[Opening GIVEN RECORDS section]
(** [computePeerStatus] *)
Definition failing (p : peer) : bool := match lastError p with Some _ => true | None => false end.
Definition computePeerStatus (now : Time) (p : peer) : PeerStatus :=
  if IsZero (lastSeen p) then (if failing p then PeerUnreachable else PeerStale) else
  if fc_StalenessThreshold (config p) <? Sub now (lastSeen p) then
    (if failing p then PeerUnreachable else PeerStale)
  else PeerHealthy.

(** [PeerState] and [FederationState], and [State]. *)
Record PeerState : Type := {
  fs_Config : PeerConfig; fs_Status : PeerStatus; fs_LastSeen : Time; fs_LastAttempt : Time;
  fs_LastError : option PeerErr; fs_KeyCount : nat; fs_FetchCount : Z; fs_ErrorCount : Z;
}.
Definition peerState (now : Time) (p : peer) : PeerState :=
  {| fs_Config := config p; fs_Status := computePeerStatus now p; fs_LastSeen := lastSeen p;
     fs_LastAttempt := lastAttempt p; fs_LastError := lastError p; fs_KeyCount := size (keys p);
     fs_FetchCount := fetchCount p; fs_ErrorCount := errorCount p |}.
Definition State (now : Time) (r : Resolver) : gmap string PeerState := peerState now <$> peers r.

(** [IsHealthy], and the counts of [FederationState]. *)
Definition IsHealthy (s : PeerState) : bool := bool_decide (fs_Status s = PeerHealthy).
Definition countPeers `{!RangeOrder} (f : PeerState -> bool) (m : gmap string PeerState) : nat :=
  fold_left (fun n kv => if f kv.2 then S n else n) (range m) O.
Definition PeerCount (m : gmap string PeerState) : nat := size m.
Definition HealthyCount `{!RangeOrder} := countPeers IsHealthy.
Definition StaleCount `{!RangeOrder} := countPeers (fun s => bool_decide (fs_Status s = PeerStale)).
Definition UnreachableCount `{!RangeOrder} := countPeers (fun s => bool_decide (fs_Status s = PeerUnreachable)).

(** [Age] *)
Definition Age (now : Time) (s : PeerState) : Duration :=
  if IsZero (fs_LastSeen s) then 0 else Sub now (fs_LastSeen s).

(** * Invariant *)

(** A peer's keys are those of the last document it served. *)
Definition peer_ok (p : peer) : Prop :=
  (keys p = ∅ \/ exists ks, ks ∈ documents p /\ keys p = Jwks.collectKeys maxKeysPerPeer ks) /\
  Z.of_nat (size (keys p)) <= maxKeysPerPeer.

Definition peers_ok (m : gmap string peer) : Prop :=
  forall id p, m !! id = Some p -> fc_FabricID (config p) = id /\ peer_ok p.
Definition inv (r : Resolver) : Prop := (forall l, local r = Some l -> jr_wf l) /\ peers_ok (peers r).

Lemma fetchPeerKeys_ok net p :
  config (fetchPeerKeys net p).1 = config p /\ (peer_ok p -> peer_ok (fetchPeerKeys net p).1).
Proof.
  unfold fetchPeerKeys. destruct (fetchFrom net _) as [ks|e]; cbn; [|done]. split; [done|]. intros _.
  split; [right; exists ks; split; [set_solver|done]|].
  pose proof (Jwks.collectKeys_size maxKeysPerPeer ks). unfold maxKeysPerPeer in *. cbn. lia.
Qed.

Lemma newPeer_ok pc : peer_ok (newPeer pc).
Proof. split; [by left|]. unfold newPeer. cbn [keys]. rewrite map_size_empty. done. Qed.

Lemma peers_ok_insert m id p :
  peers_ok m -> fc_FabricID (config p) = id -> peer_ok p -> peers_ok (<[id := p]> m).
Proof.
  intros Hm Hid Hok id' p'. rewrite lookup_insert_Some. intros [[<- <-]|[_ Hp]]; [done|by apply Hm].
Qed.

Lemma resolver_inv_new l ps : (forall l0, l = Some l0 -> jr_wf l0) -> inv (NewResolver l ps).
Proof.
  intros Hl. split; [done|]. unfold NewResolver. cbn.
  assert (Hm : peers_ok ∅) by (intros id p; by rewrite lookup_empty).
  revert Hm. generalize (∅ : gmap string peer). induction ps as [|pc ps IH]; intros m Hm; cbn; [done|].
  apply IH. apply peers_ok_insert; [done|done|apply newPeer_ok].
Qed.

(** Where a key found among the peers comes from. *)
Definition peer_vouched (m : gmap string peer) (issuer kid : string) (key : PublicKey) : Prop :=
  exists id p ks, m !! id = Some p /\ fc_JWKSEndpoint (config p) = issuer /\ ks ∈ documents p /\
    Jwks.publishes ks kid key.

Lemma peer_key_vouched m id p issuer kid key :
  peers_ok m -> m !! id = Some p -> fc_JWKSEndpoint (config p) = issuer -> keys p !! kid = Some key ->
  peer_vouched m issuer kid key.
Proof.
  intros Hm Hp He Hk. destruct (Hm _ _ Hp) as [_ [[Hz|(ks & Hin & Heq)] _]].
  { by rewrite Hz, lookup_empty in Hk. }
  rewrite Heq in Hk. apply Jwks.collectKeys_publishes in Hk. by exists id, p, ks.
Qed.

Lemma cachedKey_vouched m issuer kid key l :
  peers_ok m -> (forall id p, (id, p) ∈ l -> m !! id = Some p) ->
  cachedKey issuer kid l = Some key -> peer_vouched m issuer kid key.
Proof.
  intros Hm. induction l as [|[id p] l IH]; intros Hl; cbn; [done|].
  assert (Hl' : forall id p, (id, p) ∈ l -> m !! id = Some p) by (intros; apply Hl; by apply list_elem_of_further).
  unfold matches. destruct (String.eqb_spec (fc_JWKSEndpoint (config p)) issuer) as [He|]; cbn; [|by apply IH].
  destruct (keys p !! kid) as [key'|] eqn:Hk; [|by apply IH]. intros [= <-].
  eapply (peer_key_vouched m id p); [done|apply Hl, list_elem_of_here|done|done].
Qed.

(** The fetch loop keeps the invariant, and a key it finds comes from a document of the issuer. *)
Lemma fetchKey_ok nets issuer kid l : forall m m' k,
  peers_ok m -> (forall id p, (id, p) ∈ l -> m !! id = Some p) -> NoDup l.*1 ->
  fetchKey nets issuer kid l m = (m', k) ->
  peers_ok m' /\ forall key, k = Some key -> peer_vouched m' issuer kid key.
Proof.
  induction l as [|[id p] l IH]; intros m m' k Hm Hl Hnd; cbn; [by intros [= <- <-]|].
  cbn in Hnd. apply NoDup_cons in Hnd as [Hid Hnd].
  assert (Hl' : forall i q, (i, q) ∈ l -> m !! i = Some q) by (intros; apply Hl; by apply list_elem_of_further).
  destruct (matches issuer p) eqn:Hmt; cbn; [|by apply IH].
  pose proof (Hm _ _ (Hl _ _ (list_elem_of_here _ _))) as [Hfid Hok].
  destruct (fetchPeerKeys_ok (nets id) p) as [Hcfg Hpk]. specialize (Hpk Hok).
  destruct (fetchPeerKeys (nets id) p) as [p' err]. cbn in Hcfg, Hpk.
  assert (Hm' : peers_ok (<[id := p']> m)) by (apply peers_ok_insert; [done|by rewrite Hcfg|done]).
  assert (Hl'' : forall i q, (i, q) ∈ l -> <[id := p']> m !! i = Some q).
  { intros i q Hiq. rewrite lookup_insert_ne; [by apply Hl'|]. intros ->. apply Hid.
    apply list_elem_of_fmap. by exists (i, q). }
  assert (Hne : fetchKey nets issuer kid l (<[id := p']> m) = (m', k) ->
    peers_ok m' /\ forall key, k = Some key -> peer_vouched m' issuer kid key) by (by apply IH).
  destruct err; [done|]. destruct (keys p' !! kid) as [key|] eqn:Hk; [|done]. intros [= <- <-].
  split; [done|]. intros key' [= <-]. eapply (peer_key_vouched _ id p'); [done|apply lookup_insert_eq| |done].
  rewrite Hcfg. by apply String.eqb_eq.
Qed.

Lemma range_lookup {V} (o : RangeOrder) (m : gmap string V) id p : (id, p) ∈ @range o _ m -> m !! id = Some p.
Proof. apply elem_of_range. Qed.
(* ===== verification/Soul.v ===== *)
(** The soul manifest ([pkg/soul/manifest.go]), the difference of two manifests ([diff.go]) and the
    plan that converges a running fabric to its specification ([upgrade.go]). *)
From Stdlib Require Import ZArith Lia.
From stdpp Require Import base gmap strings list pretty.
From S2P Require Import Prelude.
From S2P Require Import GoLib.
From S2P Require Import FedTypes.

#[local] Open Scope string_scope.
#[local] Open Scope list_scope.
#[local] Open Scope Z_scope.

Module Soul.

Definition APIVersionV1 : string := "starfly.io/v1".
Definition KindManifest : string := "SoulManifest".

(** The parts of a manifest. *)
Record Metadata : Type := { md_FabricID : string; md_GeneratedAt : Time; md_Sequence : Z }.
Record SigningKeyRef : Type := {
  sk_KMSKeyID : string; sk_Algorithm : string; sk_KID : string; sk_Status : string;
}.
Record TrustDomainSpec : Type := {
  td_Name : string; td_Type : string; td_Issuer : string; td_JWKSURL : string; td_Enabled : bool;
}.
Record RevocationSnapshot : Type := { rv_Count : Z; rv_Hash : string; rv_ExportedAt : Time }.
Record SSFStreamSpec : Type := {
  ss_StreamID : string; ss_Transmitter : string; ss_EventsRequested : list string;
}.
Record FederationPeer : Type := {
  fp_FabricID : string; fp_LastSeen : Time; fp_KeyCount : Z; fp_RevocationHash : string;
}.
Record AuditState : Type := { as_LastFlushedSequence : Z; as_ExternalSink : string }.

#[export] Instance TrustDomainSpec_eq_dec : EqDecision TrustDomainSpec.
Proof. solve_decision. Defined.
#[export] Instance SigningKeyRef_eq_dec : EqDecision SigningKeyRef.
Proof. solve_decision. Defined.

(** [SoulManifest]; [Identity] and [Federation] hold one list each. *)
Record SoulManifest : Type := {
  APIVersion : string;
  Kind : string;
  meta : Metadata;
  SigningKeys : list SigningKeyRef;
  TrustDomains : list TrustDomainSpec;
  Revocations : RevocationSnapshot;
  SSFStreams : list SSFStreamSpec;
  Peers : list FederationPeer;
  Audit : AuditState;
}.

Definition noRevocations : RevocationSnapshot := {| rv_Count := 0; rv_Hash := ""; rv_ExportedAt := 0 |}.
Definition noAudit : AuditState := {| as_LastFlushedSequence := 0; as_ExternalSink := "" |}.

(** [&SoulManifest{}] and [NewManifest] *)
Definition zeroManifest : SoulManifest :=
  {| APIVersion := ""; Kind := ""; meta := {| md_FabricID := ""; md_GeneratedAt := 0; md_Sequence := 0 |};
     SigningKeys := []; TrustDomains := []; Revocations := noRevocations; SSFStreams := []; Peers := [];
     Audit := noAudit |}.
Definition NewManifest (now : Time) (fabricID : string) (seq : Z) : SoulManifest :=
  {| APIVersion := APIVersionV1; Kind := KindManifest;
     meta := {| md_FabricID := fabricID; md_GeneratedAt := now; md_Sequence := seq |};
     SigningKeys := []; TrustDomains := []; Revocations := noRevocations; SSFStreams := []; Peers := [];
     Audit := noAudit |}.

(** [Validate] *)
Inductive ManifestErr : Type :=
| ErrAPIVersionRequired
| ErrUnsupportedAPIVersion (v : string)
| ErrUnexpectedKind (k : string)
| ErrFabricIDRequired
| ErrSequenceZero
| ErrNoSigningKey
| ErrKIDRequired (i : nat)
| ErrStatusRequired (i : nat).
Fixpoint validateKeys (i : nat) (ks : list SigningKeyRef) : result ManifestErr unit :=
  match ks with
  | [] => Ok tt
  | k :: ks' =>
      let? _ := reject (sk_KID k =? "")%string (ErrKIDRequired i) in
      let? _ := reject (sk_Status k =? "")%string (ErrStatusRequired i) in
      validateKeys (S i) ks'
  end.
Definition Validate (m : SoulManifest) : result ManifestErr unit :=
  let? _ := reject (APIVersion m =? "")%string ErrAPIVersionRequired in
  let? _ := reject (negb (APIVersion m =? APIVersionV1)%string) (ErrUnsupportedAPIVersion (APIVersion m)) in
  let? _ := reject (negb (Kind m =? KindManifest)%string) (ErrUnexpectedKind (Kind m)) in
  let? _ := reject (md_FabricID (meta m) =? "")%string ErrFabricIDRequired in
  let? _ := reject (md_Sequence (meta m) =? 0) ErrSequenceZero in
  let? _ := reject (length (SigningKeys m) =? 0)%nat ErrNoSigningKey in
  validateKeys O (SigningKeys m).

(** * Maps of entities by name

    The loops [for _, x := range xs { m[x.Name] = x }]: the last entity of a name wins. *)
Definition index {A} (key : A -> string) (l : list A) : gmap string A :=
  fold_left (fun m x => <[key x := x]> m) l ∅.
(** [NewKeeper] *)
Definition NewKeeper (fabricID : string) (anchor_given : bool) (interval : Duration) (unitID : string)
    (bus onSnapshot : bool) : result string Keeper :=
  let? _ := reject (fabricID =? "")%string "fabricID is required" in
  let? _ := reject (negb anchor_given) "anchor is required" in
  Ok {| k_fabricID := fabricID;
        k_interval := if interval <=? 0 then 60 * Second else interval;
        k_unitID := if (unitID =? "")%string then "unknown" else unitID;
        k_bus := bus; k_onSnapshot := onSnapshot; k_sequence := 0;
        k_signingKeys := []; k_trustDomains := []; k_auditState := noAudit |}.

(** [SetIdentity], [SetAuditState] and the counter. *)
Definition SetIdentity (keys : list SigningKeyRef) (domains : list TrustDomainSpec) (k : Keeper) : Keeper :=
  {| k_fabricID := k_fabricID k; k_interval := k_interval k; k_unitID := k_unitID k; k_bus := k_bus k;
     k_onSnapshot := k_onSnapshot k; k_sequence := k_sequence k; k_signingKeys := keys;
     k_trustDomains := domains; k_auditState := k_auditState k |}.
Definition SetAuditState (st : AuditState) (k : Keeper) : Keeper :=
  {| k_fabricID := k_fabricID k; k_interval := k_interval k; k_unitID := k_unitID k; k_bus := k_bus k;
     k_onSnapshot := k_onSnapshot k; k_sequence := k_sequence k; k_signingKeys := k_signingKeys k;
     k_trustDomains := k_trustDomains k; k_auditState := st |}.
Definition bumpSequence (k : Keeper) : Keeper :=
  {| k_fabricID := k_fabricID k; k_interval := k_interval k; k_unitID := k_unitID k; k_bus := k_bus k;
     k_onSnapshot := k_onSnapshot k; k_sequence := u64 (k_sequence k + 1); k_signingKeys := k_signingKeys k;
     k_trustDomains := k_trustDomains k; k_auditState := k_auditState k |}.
[Closing GIVEN RECORDS section]
> **TASK DESCRIPTION**
The lines to extract from the data above begin with the line containing "Definition Age (now" and end with the line containing "(keys p = ∅". Extract them exactly, including both.

> **EXERCISE SOLUTION**
Definition Age (now : Time) (s : PeerState) : Duration :=
  if IsZero (fs_LastSeen s) then 0 else Sub now (fs_LastSeen s).

(** * Invariant *)

(** A peer's keys are those of the last document it served. *)
Definition peer_ok (p : peer) : Prop :=
  (keys p = ∅ \/ exists ks, ks ∈ documents p /\ keys p = Jwks.collectKeys maxKeysPerPeer ks) /\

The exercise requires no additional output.